Segment Start: DATA SHOWN

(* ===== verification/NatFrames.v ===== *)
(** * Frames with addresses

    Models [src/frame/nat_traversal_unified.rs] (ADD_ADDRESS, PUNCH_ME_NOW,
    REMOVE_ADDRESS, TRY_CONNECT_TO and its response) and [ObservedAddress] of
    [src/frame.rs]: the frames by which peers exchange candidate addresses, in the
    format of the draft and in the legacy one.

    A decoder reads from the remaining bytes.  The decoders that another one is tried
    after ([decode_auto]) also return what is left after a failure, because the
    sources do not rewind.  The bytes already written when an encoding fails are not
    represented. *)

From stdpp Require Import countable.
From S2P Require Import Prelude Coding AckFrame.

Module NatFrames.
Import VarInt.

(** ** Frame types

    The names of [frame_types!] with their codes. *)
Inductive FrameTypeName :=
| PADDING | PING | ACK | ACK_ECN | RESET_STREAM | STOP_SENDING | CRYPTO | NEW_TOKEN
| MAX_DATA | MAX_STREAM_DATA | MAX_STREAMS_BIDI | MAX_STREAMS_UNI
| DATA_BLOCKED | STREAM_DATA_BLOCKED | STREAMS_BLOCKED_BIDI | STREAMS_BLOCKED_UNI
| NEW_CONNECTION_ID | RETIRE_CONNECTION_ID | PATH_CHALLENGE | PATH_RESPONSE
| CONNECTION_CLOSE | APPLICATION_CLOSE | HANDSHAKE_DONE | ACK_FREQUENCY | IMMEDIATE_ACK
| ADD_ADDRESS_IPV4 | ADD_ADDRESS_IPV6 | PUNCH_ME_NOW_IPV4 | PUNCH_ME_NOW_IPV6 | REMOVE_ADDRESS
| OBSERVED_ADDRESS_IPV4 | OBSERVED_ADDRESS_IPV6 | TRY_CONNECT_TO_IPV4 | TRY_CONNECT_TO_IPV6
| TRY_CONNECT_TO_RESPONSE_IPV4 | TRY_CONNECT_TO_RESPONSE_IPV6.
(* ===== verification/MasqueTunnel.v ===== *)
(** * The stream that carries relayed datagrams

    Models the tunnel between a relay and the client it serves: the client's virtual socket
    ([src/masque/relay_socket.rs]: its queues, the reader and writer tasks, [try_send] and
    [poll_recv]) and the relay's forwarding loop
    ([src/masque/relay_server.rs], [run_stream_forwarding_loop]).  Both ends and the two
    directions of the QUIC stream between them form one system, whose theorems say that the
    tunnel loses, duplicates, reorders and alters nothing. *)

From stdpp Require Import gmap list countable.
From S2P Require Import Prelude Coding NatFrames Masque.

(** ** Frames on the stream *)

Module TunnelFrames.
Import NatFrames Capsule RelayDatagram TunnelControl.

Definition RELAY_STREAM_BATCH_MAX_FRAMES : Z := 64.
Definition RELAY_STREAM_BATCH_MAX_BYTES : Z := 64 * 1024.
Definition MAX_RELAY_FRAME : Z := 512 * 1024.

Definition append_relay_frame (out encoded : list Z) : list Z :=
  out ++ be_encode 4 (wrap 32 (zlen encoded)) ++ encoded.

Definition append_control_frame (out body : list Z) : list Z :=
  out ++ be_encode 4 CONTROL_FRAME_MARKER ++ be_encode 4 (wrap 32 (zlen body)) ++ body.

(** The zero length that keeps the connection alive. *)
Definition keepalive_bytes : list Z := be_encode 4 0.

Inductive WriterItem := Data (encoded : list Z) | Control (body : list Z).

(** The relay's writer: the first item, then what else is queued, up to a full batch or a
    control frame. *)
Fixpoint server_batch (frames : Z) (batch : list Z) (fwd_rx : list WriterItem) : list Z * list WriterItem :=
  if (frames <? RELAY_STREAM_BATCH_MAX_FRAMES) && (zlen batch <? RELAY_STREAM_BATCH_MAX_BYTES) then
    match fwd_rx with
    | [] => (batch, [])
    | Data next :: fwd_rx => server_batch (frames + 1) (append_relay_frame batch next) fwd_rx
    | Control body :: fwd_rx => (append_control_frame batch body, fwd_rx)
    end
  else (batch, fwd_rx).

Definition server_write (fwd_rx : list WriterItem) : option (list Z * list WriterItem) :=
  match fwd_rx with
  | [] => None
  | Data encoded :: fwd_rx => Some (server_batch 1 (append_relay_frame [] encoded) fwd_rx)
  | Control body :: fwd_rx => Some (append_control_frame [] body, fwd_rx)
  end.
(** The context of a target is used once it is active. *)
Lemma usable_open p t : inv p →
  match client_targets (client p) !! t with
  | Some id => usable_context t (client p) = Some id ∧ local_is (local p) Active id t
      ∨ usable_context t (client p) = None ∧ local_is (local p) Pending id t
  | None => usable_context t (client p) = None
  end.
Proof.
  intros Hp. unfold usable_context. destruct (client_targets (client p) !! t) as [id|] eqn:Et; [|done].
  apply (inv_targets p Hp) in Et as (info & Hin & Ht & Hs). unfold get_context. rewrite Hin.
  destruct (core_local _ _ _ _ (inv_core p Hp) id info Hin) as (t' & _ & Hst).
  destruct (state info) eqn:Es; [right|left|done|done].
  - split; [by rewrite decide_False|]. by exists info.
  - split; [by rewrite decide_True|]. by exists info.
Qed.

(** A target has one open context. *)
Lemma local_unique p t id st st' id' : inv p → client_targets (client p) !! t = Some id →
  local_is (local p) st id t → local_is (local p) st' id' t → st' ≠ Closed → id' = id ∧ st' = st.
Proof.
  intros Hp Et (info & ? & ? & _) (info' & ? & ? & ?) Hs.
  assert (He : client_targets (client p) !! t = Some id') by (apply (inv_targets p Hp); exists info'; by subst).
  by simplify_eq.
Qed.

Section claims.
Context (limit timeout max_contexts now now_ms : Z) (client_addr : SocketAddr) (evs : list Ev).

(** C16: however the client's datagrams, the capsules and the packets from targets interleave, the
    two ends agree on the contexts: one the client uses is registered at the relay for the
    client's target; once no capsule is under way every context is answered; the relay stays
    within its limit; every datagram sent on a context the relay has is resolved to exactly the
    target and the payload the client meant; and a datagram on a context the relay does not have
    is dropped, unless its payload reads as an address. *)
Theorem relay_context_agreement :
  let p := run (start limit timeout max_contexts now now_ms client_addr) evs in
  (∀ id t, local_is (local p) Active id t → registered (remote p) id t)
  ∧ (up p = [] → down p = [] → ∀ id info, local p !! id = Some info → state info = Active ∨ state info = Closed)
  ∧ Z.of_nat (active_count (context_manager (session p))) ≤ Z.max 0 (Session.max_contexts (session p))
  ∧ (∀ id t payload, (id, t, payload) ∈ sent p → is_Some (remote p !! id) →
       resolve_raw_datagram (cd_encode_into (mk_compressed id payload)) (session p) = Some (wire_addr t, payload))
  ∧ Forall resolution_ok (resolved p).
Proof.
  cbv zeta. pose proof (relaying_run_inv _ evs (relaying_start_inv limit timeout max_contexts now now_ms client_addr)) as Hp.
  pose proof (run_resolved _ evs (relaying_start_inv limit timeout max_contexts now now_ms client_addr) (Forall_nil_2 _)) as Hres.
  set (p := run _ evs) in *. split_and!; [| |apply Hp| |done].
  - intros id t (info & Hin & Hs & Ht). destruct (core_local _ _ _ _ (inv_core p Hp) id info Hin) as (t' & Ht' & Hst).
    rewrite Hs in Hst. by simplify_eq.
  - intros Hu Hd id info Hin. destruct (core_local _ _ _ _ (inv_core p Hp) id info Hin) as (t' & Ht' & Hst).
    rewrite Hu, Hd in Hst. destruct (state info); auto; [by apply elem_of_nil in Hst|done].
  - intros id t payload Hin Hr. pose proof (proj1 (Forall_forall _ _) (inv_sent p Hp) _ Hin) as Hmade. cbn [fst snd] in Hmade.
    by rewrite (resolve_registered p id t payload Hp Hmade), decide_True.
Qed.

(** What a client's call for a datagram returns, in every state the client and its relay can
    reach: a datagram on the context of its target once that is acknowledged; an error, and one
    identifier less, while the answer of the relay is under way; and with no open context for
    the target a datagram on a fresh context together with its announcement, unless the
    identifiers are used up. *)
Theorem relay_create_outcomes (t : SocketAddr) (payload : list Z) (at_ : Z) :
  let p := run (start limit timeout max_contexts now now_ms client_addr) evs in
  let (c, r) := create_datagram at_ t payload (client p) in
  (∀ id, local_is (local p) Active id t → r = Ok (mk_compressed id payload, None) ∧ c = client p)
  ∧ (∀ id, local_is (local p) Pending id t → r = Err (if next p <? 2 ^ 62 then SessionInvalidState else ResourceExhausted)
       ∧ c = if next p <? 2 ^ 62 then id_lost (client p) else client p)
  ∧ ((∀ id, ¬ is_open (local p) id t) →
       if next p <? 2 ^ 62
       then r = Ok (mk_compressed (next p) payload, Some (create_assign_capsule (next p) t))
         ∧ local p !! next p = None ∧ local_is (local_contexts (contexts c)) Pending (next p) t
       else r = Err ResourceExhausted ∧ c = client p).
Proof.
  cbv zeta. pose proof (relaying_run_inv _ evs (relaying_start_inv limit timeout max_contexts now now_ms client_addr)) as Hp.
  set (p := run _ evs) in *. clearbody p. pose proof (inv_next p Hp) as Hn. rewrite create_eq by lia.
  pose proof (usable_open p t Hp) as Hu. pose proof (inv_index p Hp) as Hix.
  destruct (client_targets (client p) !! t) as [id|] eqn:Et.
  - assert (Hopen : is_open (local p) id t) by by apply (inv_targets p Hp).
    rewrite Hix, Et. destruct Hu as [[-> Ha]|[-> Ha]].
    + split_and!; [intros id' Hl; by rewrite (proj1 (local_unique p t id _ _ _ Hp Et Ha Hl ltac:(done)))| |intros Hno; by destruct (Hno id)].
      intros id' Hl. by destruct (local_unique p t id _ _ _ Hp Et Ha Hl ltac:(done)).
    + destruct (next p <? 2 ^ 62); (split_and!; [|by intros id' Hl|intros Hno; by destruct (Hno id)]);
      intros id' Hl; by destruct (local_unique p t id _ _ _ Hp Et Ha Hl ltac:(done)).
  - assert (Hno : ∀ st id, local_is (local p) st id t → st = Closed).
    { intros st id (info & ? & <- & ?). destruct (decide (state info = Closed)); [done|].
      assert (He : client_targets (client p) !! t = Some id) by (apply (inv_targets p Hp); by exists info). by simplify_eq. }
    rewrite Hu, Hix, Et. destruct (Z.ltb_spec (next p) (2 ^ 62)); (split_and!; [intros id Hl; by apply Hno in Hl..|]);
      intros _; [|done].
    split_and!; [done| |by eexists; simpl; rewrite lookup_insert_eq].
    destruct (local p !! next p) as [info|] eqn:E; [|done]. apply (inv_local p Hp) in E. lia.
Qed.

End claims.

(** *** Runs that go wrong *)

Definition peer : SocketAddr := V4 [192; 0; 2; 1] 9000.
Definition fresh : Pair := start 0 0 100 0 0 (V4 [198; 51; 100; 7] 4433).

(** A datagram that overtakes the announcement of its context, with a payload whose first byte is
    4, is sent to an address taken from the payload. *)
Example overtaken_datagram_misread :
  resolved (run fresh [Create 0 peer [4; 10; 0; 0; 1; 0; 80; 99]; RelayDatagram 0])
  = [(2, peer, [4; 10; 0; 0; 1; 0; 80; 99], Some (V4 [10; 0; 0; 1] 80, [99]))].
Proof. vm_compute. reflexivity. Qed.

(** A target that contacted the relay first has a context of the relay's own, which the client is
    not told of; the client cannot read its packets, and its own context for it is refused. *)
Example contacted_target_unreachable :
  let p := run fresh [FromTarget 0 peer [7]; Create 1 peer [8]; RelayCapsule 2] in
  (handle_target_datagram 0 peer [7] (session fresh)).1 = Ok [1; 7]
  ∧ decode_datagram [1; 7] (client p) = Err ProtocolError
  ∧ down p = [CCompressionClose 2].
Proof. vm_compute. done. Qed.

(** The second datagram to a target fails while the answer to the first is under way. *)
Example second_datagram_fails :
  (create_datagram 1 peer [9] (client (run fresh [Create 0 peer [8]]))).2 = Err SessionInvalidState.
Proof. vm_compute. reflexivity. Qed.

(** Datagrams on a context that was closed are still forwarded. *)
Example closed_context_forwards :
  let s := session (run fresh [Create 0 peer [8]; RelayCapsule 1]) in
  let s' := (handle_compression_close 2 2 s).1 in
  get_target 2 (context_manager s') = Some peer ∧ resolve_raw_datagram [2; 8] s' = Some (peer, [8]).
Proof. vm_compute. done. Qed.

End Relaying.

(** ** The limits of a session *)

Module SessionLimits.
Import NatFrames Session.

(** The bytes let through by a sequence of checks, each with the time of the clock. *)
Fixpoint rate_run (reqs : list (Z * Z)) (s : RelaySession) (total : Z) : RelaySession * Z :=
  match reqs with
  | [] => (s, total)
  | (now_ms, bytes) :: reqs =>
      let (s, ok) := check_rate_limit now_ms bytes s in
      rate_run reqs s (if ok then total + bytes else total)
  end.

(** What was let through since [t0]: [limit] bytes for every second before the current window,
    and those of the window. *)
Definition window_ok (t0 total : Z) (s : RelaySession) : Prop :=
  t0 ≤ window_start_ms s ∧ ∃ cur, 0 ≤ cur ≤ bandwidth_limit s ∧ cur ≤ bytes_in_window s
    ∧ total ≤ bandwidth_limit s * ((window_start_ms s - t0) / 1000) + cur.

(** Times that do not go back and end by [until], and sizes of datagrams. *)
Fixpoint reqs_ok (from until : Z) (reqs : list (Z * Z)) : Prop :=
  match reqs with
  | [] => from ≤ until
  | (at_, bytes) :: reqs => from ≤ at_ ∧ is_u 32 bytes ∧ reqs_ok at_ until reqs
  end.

Segment End: DATA SHOWN

• [WHAT THE TASK ASKS]
Repeat, exactly as they stand above, the lines from the line with "(∀ id t, local_is" to the line with "rewrite Hu, Hd", both lines included.

• [RESULT]
  (∀ id t, local_is (local p) Active id t → registered (remote p) id t)
  ∧ (up p = [] → down p = [] → ∀ id info, local p !! id = Some info → state info = Active ∨ state info = Closed)
  ∧ Z.of_nat (active_count (context_manager (session p))) ≤ Z.max 0 (Session.max_contexts (session p))
  ∧ (∀ id t payload, (id, t, payload) ∈ sent p → is_Some (remote p !! id) →
       resolve_raw_datagram (cd_encode_into (mk_compressed id payload)) (session p) = Some (wire_addr t, payload))
  ∧ Forall resolution_ok (resolved p).
Proof.
  cbv zeta. pose proof (relaying_run_inv _ evs (relaying_start_inv limit timeout max_contexts now now_ms client_addr)) as Hp.
  pose proof (run_resolved _ evs (relaying_start_inv limit timeout max_contexts now now_ms client_addr) (Forall_nil_2 _)) as Hres.
  set (p := run _ evs) in *. split_and!; [| |apply Hp| |done].
  - intros id t (info & Hin & Hs & Ht). destruct (core_local _ _ _ _ (inv_core p Hp) id info Hin) as (t' & Ht' & Hst).
    rewrite Hs in Hst. by simplify_eq.
  - intros Hu Hd id info Hin. destruct (core_local _ _ _ _ (inv_core p Hp) id info Hin) as (t' & Ht' & Hst).
    rewrite Hu, Hd in Hst. destruct (state info); auto; [by apply elem_of_nil in Hst|done].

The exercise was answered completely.